──────── Entries provided ────────

Lemma create_preview_of_blank text max_length :
  forallb is_space text = true ->
  create_preview text max_length
  = if 0 <=? max_length then [] else ellipsis.
Proof.
  intros H. unfold create_preview. cbv zeta. rewrite (clean_blank text H).
  change (len []) with 0. destruct (0 <=? max_length); [reflexivity|].
  unfold slice_to. destruct (max_length <? 0); now rewrite firstn_nil.
Qed.

(** X5: a text that is empty or made of whitespace only has an empty
    preview for every limit that is not negative (and the bare ellipsis
    for a negative one). *)
Theorem create_preview_blank text max_length :
  forallb is_space text = true ->
  clean text = [] /\
  create_preview text max_length
  = if 0 <=? max_length then [] else ellipsis.
Proof.
  intros H. split; [now apply clean_blank | now apply create_preview_of_blank].
Qed.

Lemma create_preview_blank_witness :
  forallb is_space [space; newline; space] = true /\
  clean [space; newline; space] = [] /\
  create_preview [space; newline; space] 200
  = if 0 <=? 200 then [] else ellipsis.
Proof.
  split; [reflexivity|].
  apply (create_preview_blank [space; newline; space] 200). reflexivity.
Defined.

(** ** The extractors *)





(** ** The records of a written index *)

Lemma written_In recipes_dir output_dir output_file w recs r :
  written_index (events (index_recipes recipes_dir output_dir output_file w))
  = Some recs ->
  In r recs ->
  exists i f, nth_error (recipe_files w) i = Some f /\ copy_ok f = true /\
    r = record_of (1 + Z.of_nat i, f).
Proof.
  intros Hw Hr. apply written_index_collected in Hw. subst recs.
  now apply collected_In.
Qed.

(** X8: in every written index the preview of a record is computed from
    its content with the default limit of 200; it is at most 203
    characters long, is collapsed and trimmed, and is empty when the
    content is empty or blank. *)
Theorem record_preview recipes_dir output_dir output_file w recs r :
  written_index (events (index_recipes recipes_dir output_dir output_file w))
  = Some recs ->
  In r recs ->
  preview r = create_preview (content r) 200 /\
  len (preview r) <= 203 /\
  is_cleaned (preview r) = true /\
  (forallb is_space (content r) = true -> preview r = []).
Proof.
  intros Hw Hr.
  destruct (written_In _ _ _ _ _ _ Hw Hr) as (i & f & _ & _ & ->).
  cbn [record_of preview content]. unfold default_max_length.
  split; [reflexivity|]. split; [|split].
  - apply (create_preview_len_bound _ 200). lia.
  - apply create_preview_is_cleaned.
  - intros H. now rewrite create_preview_of_blank.
Qed.

Lemma record_preview_witness :
  written_index
    (events (index_recipes (lit "in") (lit "out") (lit "index.json")
                           first_copy_fails))
  = Some (collected first_copy_fails) /\
  In (record_of (2, cake_file)) (collected first_copy_fails) /\
  preview (record_of (2, cake_file))
  = create_preview (content (record_of (2, cake_file))) 200 /\
  len (preview (record_of (2, cake_file))) <= 203 /\
  is_cleaned (preview (record_of (2, cake_file))) = true /\
  (forallb is_space (content (record_of (2, cake_file))) = true ->
   preview (record_of (2, cake_file)) = []).
Proof.
  split; [reflexivity|]. split; [now left|].
  apply (record_preview (lit "in") (lit "out") (lit "index.json")
                        first_copy_fails (collected first_copy_fails)
                        (record_of (2, cake_file)));
    [reflexivity | now left].
Defined.

Lemma replace_no_space s : ~ In space (replace space "_"%char s).
Proof.
  unfold replace. rewrite in_map_iff. intros (c & E & _).
  destruct (Ascii.eqb_spec c space); [discriminate | congruence].
Qed.

Lemma replace_length a b s : List.length (replace a b s) = List.length s.
Proof. apply length_map. Qed.

Lemma replace_without a b s : ~ In a s -> replace a b s = s.
Proof.
  unfold replace. induction s as [|c s IH]; intros H; [reflexivity|].
  simpl. rewrite IH by (intros Hin; apply H; now right).
  destruct (Ascii.eqb_spec c a); [|reflexivity].
  exfalso. apply H. now left.
Qed.

(** X9: in every written index the path of a record is fixed by its id
    and file name: it is [recipes/], the id in at least three digits, an
    underscore, and the file name with its spaces replaced; ids start
    at 1 and the path holds no space. *)
Theorem record_file_path recipes_dir output_dir output_file w recs r :
  written_index (events (index_recipes recipes_dir output_dir output_file w))
  = Some recs ->
  In r recs ->
  1 <= id r /\
  file_path r
  = lit "recipes/" ++ format_03d (id r) ++ lit "_"
      ++ replace space "_"%char (filename r) /\
  ~ In space (file_path r).
Proof.
  intros Hw Hr.
  destruct (written_In _ _ _ _ _ _ Hw Hr) as (i & f & _ & _ & ->).
  cbn [record_of id file_path filename].
  split; [lia|]. split.
  - now rewrite safe_filename_shape by lia.
  - unfold safe_filename. intros Hin. apply in_app_or in Hin as [Hin|Hin].
    + simpl in Hin. repeat (destruct Hin as [Hin|Hin]; [discriminate|]).
      exact Hin.
    + now apply replace_no_space in Hin.
Qed.

Lemma record_file_path_witness :
  written_index
    (events (index_recipes (lit "in") (lit "out") (lit "index.json")
                           first_copy_fails))
  = Some (collected first_copy_fails) /\
  In (record_of (2, cake_file)) (collected first_copy_fails) /\
  1 <= id (record_of (2, cake_file)) /\
  file_path (record_of (2, cake_file))
  = lit "recipes/" ++ format_03d (id (record_of (2, cake_file))) ++ lit "_"
      ++ replace space "_"%char (filename (record_of (2, cake_file))) /\
  ~ In space (file_path (record_of (2, cake_file))).
Proof.
  split; [reflexivity|]. split; [now left|].
  apply (record_file_path (lit "in") (lit "out") (lit "index.json")
                          first_copy_fails (collected first_copy_fails)
                          (record_of (2, cake_file)));
    [reflexivity | now left].
Defined.

Lemma sorted_NoDup l : StronglySorted Z.lt l -> NoDup l.
Proof.
  induction 1 as [|a l _ IH Hall]; constructor; [|exact IH].
  intros Hin. rewrite Forall_forall in Hall. specialize (Hall a Hin). lia.
Qed.

Lemma NoDup_map_by {A B C} (f : A -> B) (g : A -> C) (l : list A) :
  (forall x y, In x l -> In y l -> f x = f y -> g x = g y) ->
  NoDup (map g l) -> NoDup (map f l).
Proof.
  induction l as [|a l IH]; intros Hfg Hg; [constructor|].
  simpl in *. inversion Hg as [|? ? Hnot Hrest]; subst. constructor.
  - rewrite in_map_iff. intros (x & E & Hx). apply Hnot.
    rewrite in_map_iff. exists x. split; [|exact Hx].
    apply Hfg; auto.
  - apply IH; [|exact Hrest]. intros x y Hx Hy. apply Hfg; auto.
Qed.

Lemma collected_ids w :
  map id (collected w) = map fst (filter copied (enumerate 1 (recipe_files w))).
Proof. unfold collected. rewrite map_map. apply map_ext, record_of_id. Qed.

(** X10: in every written index no two records share an id, and no two
    records share a path: each record points to a copy of its own. *)
Theorem records_distinct recipes_dir output_dir output_file w recs :
  written_index (events (index_recipes recipes_dir output_dir output_file w))
  = Some recs ->
  NoDup (map id recs) /\ NoDup (map file_path recs).
Proof.
  intros Hw. apply written_index_collected in Hw. subst recs.
  assert (Hid : NoDup (map id (collected w))).
  { rewrite collected_ids. apply sorted_NoDup.
    apply (enumerate_filter_increasing copied (recipe_files w) 1). }
  split; [exact Hid|].
  apply (NoDup_map_by file_path id); [|exact Hid].
  intros x y Hx Hy E.
  apply collected_In in Hx as (i & f & _ & _ & ->).
  apply collected_In in Hy as (j & g & _ & _ & ->).
  cbn [record_of id file_path] in *. apply app_inv_head in E.
  apply safe_filename_index in E; lia.
Qed.

Lemma records_distinct_witness :
  written_index
    (events (index_recipes (lit "in") (lit "out") (lit "index.json")
                           first_copy_fails))
  = Some (collected first_copy_fails) /\
  NoDup (map id (collected first_copy_fails)) /\
  NoDup (map file_path (collected first_copy_fails)).
Proof.
  split; [reflexivity|].
  apply (records_distinct (lit "in") (lit "out") (lit "index.json")
                          first_copy_fails).
  reflexivity.
Defined.

(** ** The effects of a run, in order *)

Lemma copy_targets_app a b :
  copy_targets (a ++ b) = copy_targets a ++ copy_targets b.
Proof.
  induction a as [|e a IH]; [reflexivity|].
  destruct e; simpl; now rewrite IH.
Qed.

Lemma copy_sources_app a b :
  copy_sources (a ++ b) = copy_sources a ++ copy_sources b.
Proof.
  induction a as [|e a IH]; [reflexivity|].
  destruct e; simpl; now rewrite IH.
Qed.

Lemma copy_targets_prints evs : only_prints evs -> copy_targets evs = [].
Proof.
  induction evs as [|e evs IH]; intros H; [reflexivity|].
  destruct (H e (or_introl eq_refl)) as [m ->]. simpl.
  apply IH. intros x Hx. apply H. now right.
Qed.

Lemma copy_sources_prints evs : only_prints evs -> copy_sources evs = [].
Proof.
  induction evs as [|e evs IH]; intros H; [reflexivity|].
  destruct (H e (or_introl eq_refl)) as [m ->]. simpl.
  apply IH. intros x Hx. apply H. now right.
Qed.

Lemma process_files_targets total files : forall idx recipes,
  copy_targets (events (process_files total idx files recipes))
  = map file_path (map record_of (filter copied (enumerate idx files))) /\
  copy_sources (events (process_files total idx files recipes))
  = map path (filter copy_ok files).
Proof.
  induction files as [|f rest IH]; intros idx recipes; [now split|].
  simpl. destruct (process_file_spec total idx f recipes)
    as (prints & warn & Hp & Hw & ->).
  unfold copied at 1. cbn [snd].
  destruct (copy_ok f); rewrite bind_value; cbn [events fst];
    rewrite copy_targets_app, copy_sources_app;
    cbn [copy_targets copy_sources];
    rewrite !copy_targets_app, !copy_sources_app,
      (copy_targets_prints prints Hp), (copy_targets_prints warn Hw),
      (copy_sources_prints prints Hp), (copy_sources_prints warn Hw);
    cbn [copy_targets copy_sources app map].
  - destruct (IH (idx + 1) (recipes ++ [record_of (idx, f)])) as [-> ->].
    now split.
  - destruct (IH (idx + 1) recipes) as [-> ->]. now split.
Qed.

Lemma mkdir_copy_targets w :
  copy_targets (events (mkdir_exist_ok w)) = [] /\
  copy_sources (events (mkdir_exist_ok w)) = [].
Proof.
  destruct (mkdir_exist_ok_events w) as [-> | ->]; now split.
Qed.





(** X12: a run that writes the index writes it once, under the
    requested file name, and only after every copy has been made: all
    the copies come before the write and none after it. *)
Theorem index_written_last recipes_dir output_dir output_file w recs :
  written_index (events (index_recipes recipes_dir output_dir output_file w))
  = Some recs ->
  exists before after,
    events (index_recipes recipes_dir output_dir output_file w)
    = before ++ WriteIndex output_file recs :: after /\
    no_write before /\ no_write after /\
    copy_targets before = map file_path recs /\
    copy_targets after = [].
Proof.
  intros Hw. pose proof Hw as Hrecs.
  apply written_index_collected in Hrecs. subst recs.
  destruct (index_recipes_result recipes_dir output_dir output_file w)
    as (_ & Hiff & _).
  cbv zeta in Hiff. apply Hiff in Hw as (Hroot & Hdir & Hwritable).
  apply mkdir_exist_ok_succeeds in Hdir.
  rewrite index_recipes_cases, Hroot, Hdir, Hwritable.
  eexists _, _. cbn [events fst].
  split; [reflexivity|]. split; [apply before_write_no_write|].
  split; [intros n rs [H|[]]; discriminate|]. split; [|reflexivity].
  rewrite copy_targets_app. cbn [copy_targets].
  destruct (mkdir_copy_targets w) as [-> _].
  destruct (process_files_targets
              (Z.of_nat (List.length (recipe_files w))) (recipe_files w) 1 [])
    as [-> _].
  reflexivity.
Qed.

Lemma index_written_last_witness :
  written_index
    (events (index_recipes (lit "in") (lit "out") (lit "index.json")
                           first_copy_fails))
  = Some (collected first_copy_fails) /\
  exists before after,
    events (index_recipes (lit "in") (lit "out") (lit "index.json")
                          first_copy_fails)
    = before
        ++ WriteIndex (lit "index.json") (collected first_copy_fails)
        :: after /\
    no_write before /\ no_write after /\
    copy_targets before = map file_path (collected first_copy_fails) /\
    copy_targets after = [].
Proof.
  split; [reflexivity|].
  apply (index_written_last (lit "in") (lit "out") (lit "index.json")
                            first_copy_fails).
  reflexivity.
Defined.




(** X14: a run copies nothing but selected files: every copy it makes
    is asked for in the copy directory under the safe name of its
    source, and that source is a listed regular file with a recognised
    extension whose copy succeeds. *)
Theorem copies_only_selected recipes_dir output_dir output_file w
  source dir file_name :
  In (Copy source dir file_name)
     (events (index_recipes recipes_dir output_dir output_file w)) ->
  dir = copy_dir_name /\
  exists i f,
    nth_error (recipe_files w) i = Some f /\
    In f (listing w) /\ is_file f = true /\
    In (lower (suffix (name f))) recognized_extensions /\
    copy_ok f = true /\ source = path f /\
    file_name = safe_filename (1 + Z.of_nat i) f.
Proof.
  rewrite index_recipes_cases.
  destruct (root_exists w); [|intros [H|[]]; discriminate].
  destruct (result (mkdir_exist_ok w)); [intros []|].
  assert (Hloop : In (Copy source dir file_name)
                     (events (process_files
                                (Z.of_nat (List.length (recipe_files w))) 1
                                (recipe_files w) [])) ->
                  dir = copy_dir_name /\
                  exists i f,
                    nth_error (recipe_files w) i = Some f /\
                    In f (listing w) /\ is_file f = true /\
                    In (lower (suffix (name f))) recognized_extensions /\
                    copy_ok f = true /\ source = path f /\
                    file_name = safe_filename (1 + Z.of_nat i) f).
  { intros H. apply process_files_copies in H
      as (idx & f & Hin & Hc & -> & -> & ->).
    apply enumerate_In in Hin as (i & Hi & ->). split; [reflexivity|].
    exists i, f. pose proof (nth_error_In _ _ Hi) as Hf.
    unfold recipe_files in Hf. apply filter_In in Hf as [Hl Hsel].
    unfold is_recipe_file in Hsel. apply andb_prop in Hsel as [Hfile Hext].
    apply str_in_In in Hext. now repeat split. }
  assert (Hbefore : In (Copy source dir file_name)
                       (events (mkdir_exist_ok w)
                          ++ Print (MsgFound (Z.of_nat (List.length (recipe_files w))))
                          :: events (process_files
                                       (Z.of_nat (List.length (recipe_files w))) 1
                                       (recipe_files w) [])) ->
                    In (Copy source dir file_name)
                       (events (process_files
                                  (Z.of_nat (List.length (recipe_files w))) 1
                                  (recipe_files w) []))).
  { intros H. apply in_app_or in H as [H|[H|H]]; [|discriminate|exact H].
    destruct (mkdir_exist_ok_events w) as [E|E]; rewrite E in H;
      [destruct H | destruct H as [H|[]]; discriminate]. }
  destruct (index_writable w); cbn [events fst]; intros H.
  - apply in_app_or in H as [H|[H|[H|[]]]]; try discriminate.
    apply Hloop, Hbefore, H.
  - apply Hloop, Hbefore, H.
Qed.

────────

Task directions: Look above for the line holding "apply (index_written_last (lit", then set down exactly that line and every line after it up to and including the line holding "extension whose copy succeeds. *)", with nothing else.

Response box:
  apply (index_written_last (lit "in") (lit "out") (lit "index.json")
                            first_copy_fails).
  reflexivity.
Defined.




(** X14: a run copies nothing but selected files: every copy it makes
    is asked for in the copy directory under the safe name of its
    source, and that source is a listed regular file with a recognised
    extension whose copy succeeds. *)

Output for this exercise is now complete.